#### [Records supplied]
(** * Longest-isoform selector: [extract_longest_mRNA.py]

    A shallow embedding of the class [Maxlen] ([_readgff], [_getmax], [main])
    and of the script's entry point, followed by the properties of the
    selector that the specification states.

    Conventions of the embedding.
    - Text is [string]; a character is one code point below 256.  Python's
      notion of white space restricted to that range is [is_space].
    - A Python [dict] is an association list in insertion order ([odict]):
      assigning to an existing key keeps the key's position, assigning to a
      new key appends it.
    - Exceptions are values of [exn]; code that can raise lives in the monad
      [M], which threads the outside world (files and the error stream)
      and stops at the first exception raised. *)

From Stdlib Require Import ZArith Ascii String Sorted Lia.
From stdpp Require Import base option list strings gmap.

Local Open Scope Z_scope.

(** ** Python's text primitives *)

Module Py.

(** [str.isspace] on code points below 256. *)
Definition is_space (c : ascii) : bool :=
  match N_of_ascii c with
  | 9 | 10 | 11 | 12 | 13 | 28 | 29 | 30 | 31 | 32 | 133 | 160 => true
  | _ => false
  end%N.

(** Removal of the characters of a class at both ends. *)
Fixpoint lstrip_class (cls : ascii → bool) (s : string) : string :=
  match s with
  | String c r => if cls c then lstrip_class cls r else s
  | EmptyString => EmptyString
  end.

Fixpoint rstrip_class (cls : ascii → bool) (s : string) : string :=
  match s with
  | String c r =>
      match rstrip_class cls r with
      | EmptyString => if cls c then EmptyString else String c EmptyString
      | r' => String c r'
      end
  | EmptyString => EmptyString
  end.

(** [s.strip()] *)
Definition strip (s : string) : string :=
  rstrip_class is_space (lstrip_class is_space s).

(** [s.startswith(p)] *)
Fixpoint startswith (p s : string) : bool :=
  match p, s with
  | EmptyString, _ => true
  | String a p', String b s' => if Ascii.eqb a b then startswith p' s' else false
  | String _ _, EmptyString => false
  end.

(** [s.split(sep)] for a one-character separator: one field more than
    there are separators, so the result is never empty. *)
Fixpoint split (sep : ascii) (s : string) : list string :=
  match s with
  | EmptyString => [EmptyString]
  | String c r =>
      if Ascii.eqb c sep then EmptyString :: split sep r
      else match split sep r with
           | f :: fs => String c f :: fs
           | [] => [String c EmptyString]
           end
  end.

Definition tab : ascii := ascii_of_N 9.
Definition newline : ascii := ascii_of_N 10.

(** The truth value of a string: non-empty. *)
Definition truthy (s : string) : bool :=
  match s with EmptyString => false | String _ _ => true end.

Fixpoint drop (n : nat) (s : string) : string :=
  match n, s with
  | S n', String _ r => drop n' r
  | _, _ => s
  end.

Fixpoint take (n : nat) (s : string) : string :=
  match n, s with
  | S n', String c r => String c (take n' r)
  | _, _ => EmptyString
  end.

(** *** [int(s)] in base 10

    White space is skipped on both sides, one sign is allowed, and the
    digits may be separated by single underscores.  [None] stands for
    [ValueError].  The white space of [int] is not that of [strip]: of the
    characters below 128 it takes those of C's [isspace] only, so that the
    separators 28 to 31 are not skipped.  (The interpreter's optional limit
    on the number of digits is left out.) *)

Definition is_int_space (c : ascii) : bool :=
  match N_of_ascii c with
  | 9 | 10 | 11 | 12 | 13 | 32 | 133 | 160 => true
  | _ => false
  end%N.

Definition digit (c : ascii) : option Z :=
  let n := N_of_ascii c in
  if ((48 <=? n) && (n <=? 57))%N then Some (Z.of_N n - 48) else None.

#### [Task objective]
Give back the listing exactly, please, from its first line to the line containing "- A Python [dict]", inclusive, and nothing past that line.

#### [Answer area]
(** * Longest-isoform selector: [extract_longest_mRNA.py]

    A shallow embedding of the class [Maxlen] ([_readgff], [_getmax], [main])
    and of the script's entry point, followed by the properties of the
    selector that the specification states.

    Conventions of the embedding.
    - Text is [string]; a character is one code point below 256.  Python's
      notion of white space restricted to that range is [is_space].
    - A Python [dict] is an association list in insertion order ([odict]):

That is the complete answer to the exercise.